# Owl Drug Collectors blogs



## mctaggart67 (Feb 22, 2013)

So, I recently did some internet research in preparation before bidding on an Ebay lot of Owl Drug Company bottles (which I didn't buy after all), and I came across this blogsite:

 http://owldrugcollectorsecho.wordpress.com/

 It would seem that somebody's mounting opposition to our friend David Levine and his Owl Drug Collectors blogsite.

 Interesting . . .


----------



## westernbittersnut (Feb 23, 2013)

I'm glad to see this blog and someone willing to speak out against the Owl Drug Collectors blogsite and Levine! Nothing worthwhile comes out of that blog and he certainly is full of himself to say the least!


----------



## mctaggart67 (Feb 26, 2013)

I know it's an online fist fight of sorts, but this is getting too funny:
 http://owldrugcollectorsecho.wordpress.com/


----------



## westernbittersnut (Feb 26, 2013)

Absolutely love it! I am so glad to see this blogsite take on Levine's blog trash. That guy is nothing but a detriment to the antique bottle collecting community.


----------



## mctaggart67 (Mar 30, 2013)

It would seem that Levine is not happy with the "Echo" blogsite, but he won't name it or directly respond to it. I'm thinking because he knows that he can only control what's on his blog and wants to protect his "loyal troops" from "propaganda" on other sites. Totalitarian to the max!


----------



## andy volkerts (Mar 31, 2013)

What he said double!!


----------



## GLOPTOP (Apr 4, 2013)

I agree with Warren and Andy, love to see this guy finally get a dose of his own crap! Very witty and funny blog site, and absoluteley ALL TRUE!


----------



## Plumbata (Apr 4, 2013)

Very funny indeed, but that writing style seems familiar... I've seen it on here before... If I'm right and the author reads this, well, good job and keep it up!


----------



## OsiaBoyce (Apr 4, 2013)

I think I'll file this under.................."I've Got Better Things To Argue Over"

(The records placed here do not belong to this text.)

Lemma downCommand_teardown_report_witness :
  count is_teardown
    (trace_of (downCommand (sample_env always_starting) (idle (Some "/ws/okteto.yml") 0))) = 1 /\
  exists pre,
    trace_of (downCommand (sample_env always_starting) (idle (Some "/ws/okteto.yml") 0)) =
      pre ++ okteto_down "/ws/okteto.yml" "dev"
               (getKubeconfig (world (sample_env always_starting))) ::
      match down_error (world (sample_env always_starting)) with
      | None =>
          [showInformationMessage "Okteto environment deactivated";
           reporter_track events.downFinished]
      | Some err =>
          [reporter_track events.oktetoDownFailed;
           reporter_captureError ("okteto down failed: " +:+ err);
           showErrorMessage ("Okteto: Down failed: " +:+ err)]
      end.
Proof.
  refine (downCommand_teardown_report (sample_env always_starting)
            (idle (Some "/ws/okteto.yml") 0) "/ws/okteto.yml" app_manifest "dev" _ _ _).
  - find_in_trace.
  - reflexivity.
  - reflexivity.
Defined.

Lemma downCommand_load_failure_witness :
  let env := {| world := sample_world always_starting (inl "bad indentation") (Some "dev");
                cancellation := None |} in
  session_of (downCommand env (idle None 0)) = idle None 0 /\
  count is_teardown (trace_of (downCommand env (idle None 0))) = 0 /\
  exists pre,
    trace_of (downCommand env (idle None 0)) =
      pre ++ [manifest_getManifest "/ws/okteto.yml";
              reporter_track events.manifestLoadFailed;
              reporter_captureError ("load manifest failed: " +:+ "bad indentation");
              showErrorMessage
                ("Okteto: Down failed to load your Okteto manifest: " +:+ "bad indentation");
              okteto_showTerminal].
Proof.
  intros env.
  refine (downCommand_load_failure env (idle None 0) "/ws/okteto.yml" "bad indentation" _ _).
  - find_in_trace.
  - reflexivity.
Defined.

Lemma downCommand_without_namespace_witness :
  let env := {| world := sample_world always_starting (inr app_manifest) None;
                cancellation := None |} in
  session_of (downCommand env (idle None 0)) = idle None 0 /\
  count is_teardown (trace_of (downCommand env (idle None 0))) = 0 /\
  last (trace_of (downCommand env (idle None 0))) =
    Some (showErrorMessage "Couldn't detect your current Kubernetes context.").
Proof.
  intros env.
  refine (downCommand_without_namespace env (idle None 0) "/ws/okteto.yml" app_manifest
            _ _ _ _).
  - find_in_trace.
  - reflexivity.
  - reflexivity.
  - reflexivity.
Defined.

Lemma downCommand_install_failure_witness :
  let env := {| world := broken_world (inr app_manifest) (Some "dev");
                cancellation := None |} in
  downCommand env (idle (Some "/ws/okteto.yml") 0) =
    (Return tt, idle (Some "/ws/okteto.yml") 0, install_failure false "EACCES") /\
  last (install_failure false "EACCES") =
    Some (showErrorMessage ("Okteto was not installed: " +:+ "EACCES")).
Proof.
  intros env.
  refine (downCommand_install_failure env (idle (Some "/ws/okteto.yml") 0) false "EACCES"
            _ _); reflexivity.
Defined.

Lemma upCommand_install_failure_witness :
  let env := {| world := broken_world (inr app_manifest) (Some "dev");
                cancellation := None |} in
  exists pre s1,
    upCommand "ready" "failed" 300 None None env (idle None 0) =
      (Return tt, s1, pre ++ install_failure false "EACCES") /\
    Forall (fun e => before_load e = true) (pre ++ install_failure false "EACCES") /\
    (truthy (workspace_name (world env)) = true -> s1 = idle None 0 /\ pre = []).
Proof.
  intros env.
  refine (upCommand_install_failure "ready" "failed" 300 None None env (idle None 0)
            false "EACCES" _ _); reflexivity.
Defined.

Lemma upCommand_found_path_is_dismissed_witness :
  let r := upCommand "ready" "failed" 300 None (Some "frontend/okteto.yml")
             (sample_env ready_on_tick_3) (idle None 0) in
  outcome_of r = Return tt /\
  Forall (fun e => before_load e = true) (trace_of r) /\
  exists pre,
    trace_of r =
      pre ++ [findFiles (template (Some "frontend/okteto.yml"));
              reporter_track events.manifestDismissed].
Proof.
  refine (upCommand_found_path_is_dismissed "ready" "failed" 300 None
            (Some "frontend/okteto.yml") (sample_env ready_on_tick_3) (idle None 0) _ _ _).
  - reflexivity.
  - discriminate.
  - left. reflexivity.
Defined.

Lemma upCommand_timers_are_1000_witness :
  In (setTimeout 1000)
    (trace_of (upCommand "ready" "failed" 300
                 (Some "https://github.com/okteto/go-getting-started") None
                 {| world := cloning_world; cancellation := None |} (idle None 0))) /\
  1000 = 1000.
Proof.
  assert (H : In (setTimeout 1000)
                (trace_of (upCommand "ready" "failed" 300
                             (Some "https://github.com/okteto/go-getting-started") None
                             {| world := cloning_world; cancellation := None |}
                             (idle None 0)))) by find_in_trace.
  split; [exact H |].
  exact (upCommand_timers_are_1000 "ready" "failed" 300
           (Some "https://github.com/okteto/go-getting-started") None
           {| world := cloning_world; cancellation := None |} (idle None 0)
           (setTimeout 1000) 1000 H eq_refl).
Defined.

Lemma upCommand_manifest_namespace_witness :
  let env := {| world := sample_world ready_on_tick_3 (inr staging_manifest) (Some "dev");
                cancellation := None |} in
  let r := upCommand "ready" "failed" 300 None None env (idle None 0) in
  In (okteto_up "/ws/okteto.yml" "staging" (name staging_manifest)
        (getKubeconfig (world env))) (trace_of r) /\
  count is_launch (trace_of r) = 1.
Proof.
  intros env.
  refine (upCommand_manifest_namespace "ready" "failed" 300 None None env (idle None 0)
            "/ws/okteto.yml" staging_manifest "staging" _ _ _ _).
  - find_in_trace.
  - reflexivity.
  - reflexivity.
  - discriminate.
Defined.

Lemma downCommand_after_upCommand_witness :
  let r := upCommand "ready" "failed" 300 None None
             (sample_env ready_on_tick_3) (idle None 0) in
  let r' := downCommand (sample_env always_starting) (session_of r) in
  count is_picker (trace_of r') = 0 /\
  forall q, In (manifest_getManifest q) (trace_of r') -> q = "/ws/okteto.yml".
Proof.
  refine (downCommand_after_upCommand "ready" "failed" 300 None None
            (sample_env ready_on_tick_3) (idle None 0) "/ws/okteto.yml" app_manifest "dev"
            (sample_env always_starting) _ _ _ _ _).
  - find_in_trace.
  - reflexivity.
  - reflexivity.
  - reflexivity.
  - discriminate.
Defined.

Lemma handleUri_dispatches_on_first_segment_witness :
  let uri_path := slashes 1 +:+ "up" +:+ match @None string with
                                         | Some rest => String "/"%char rest
                                         | None => ""
                                         end in
  uri_path = "/up" /\
  handleUri "ready" "failed" 300 uri_path (query_string "okteto/movies")
    (query_array ["frontend"; "okteto.yml"]) (sample_env ready_on_tick_3) (idle None 0) =
  if String.eqb "up" "up"
  then detached (upCommand "ready" "failed" 300
                   (join_query (query_string "okteto/movies"))
                   (join_query (query_array ["frontend"; "okteto.yml"])))
         (sample_env ready_on_tick_3) (idle None 0)
  else (Return tt, idle None 0, []).
Proof.
  split; [reflexivity |].
  refine (handleUri_dispatches_on_first_segment "ready" "failed" 300 1 "up" None
            (query_string "okteto/movies") (query_array ["frontend"; "okteto.yml"])
            (sample_env ready_on_tick_3) (idle None 0) _ _).
  - reflexivity.
  - discriminate.
Defined.

Lemma waitForFinalState_is_bounded_witness :
  let r := waitForFinalState "ready" "failed" 300 "dev" "app"
             (sample_env always_starting) (idle None 0) in
  outcome_of r <> OutOfFuel /\ 1 <= queries (trace_of r) <= 300.
Proof.
  refine (waitForFinalState_is_bounded "ready" "failed" 300 "dev" "app"
            (sample_env always_starting) (idle None 0) _).
  rewrite timeout_value. lia.
Defined.

Lemma upCommand_ready_only_if_answered_witness :
  let env := sample_env ready_on_tick_3 in
  let r := upCommand "ready" "failed" 300 None None env (idle None 0) in
  exists k res,
    queries (trace_of r) = k + 1 /\
    k < timeout /\
    (forall j, j < k ->
       pending "ready" "failed" (getState (world env) (polls (idle None 0) + j))) /\
    getState (world env) (polls (idle None 0) + k) = inr res /\
    state res = "ready".
Proof.
  intros env.
  refine (upCommand_ready_only_if_answered "ready" "failed" 300 None None
            env (idle None 0) _).
  find_in_trace.
Defined.

Lemma downCommand_dismissed_witness :
  let env := {| world := empty_workspace_world; cancellation := None |} in
  let r := downCommand env (idle None 0) in
  outcome_of r = Return tt /\
  session_of r = idle None 0 /\
  count is_load (trace_of r) = 0 /\
  count is_teardown (trace_of r) = 0 /\
  last (trace_of r) = Some (reporter_track events.manifestDismissed).
Proof.
  intros env.
  refine (downCommand_dismissed env (idle None 0) _ _ _).
  - reflexivity.
  - left. reflexivity.
  - left. reflexivity.
Defined.

Lemma upCommand_dismissed_witness :
  let env := {| world := empty_workspace_world; cancellation := None |} in
  let r := upCommand "ready" "failed" 300 None (Some "frontend/okteto.yml") env
             (idle None 0) in
  outcome_of r = Return tt /\
  Forall (fun e => before_load e = true) (trace_of r) /\
  last (trace_of r) = Some (reporter_track events.manifestDismissed).
Proof.
  intros env.
  refine (upCommand_dismissed "ready" "failed" 300 None (Some "frontend/okteto.yml") env
            (idle None 0) _ _ _).
  - right. reflexivity.
  - left. reflexivity.
  - left. reflexivity.
Defined.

 Seems though someone has a scatological/coprophilia fetish..............................and a lack of class and finesse to say the least.


----------



## mctaggart67 (Apr 4, 2013)

I think the point of the scatalogical wording is all part of the blog's satire because the blog metaphorically compares Levine's writing to that which belongs in the toilet. You have the luxury, Osia, of taking the high ground -- and fair play to ya -- but Levine has taken so many unfair shots at so many others in the bottle collecting world. The owl echo blog is in bad taste and certainly lacks class, but I think it's certainly finessed with good arguments and criticisms.


----------



## mctaggart67 (Apr 13, 2013)

The Owl Drug "echo" blog has changed its style, and it reads better now. It seems our friend Levine has been answering bot comments as if they are from real people actually interested in what he has to say:

 http://owldrugcollectorsecho.wordpress.com/


----------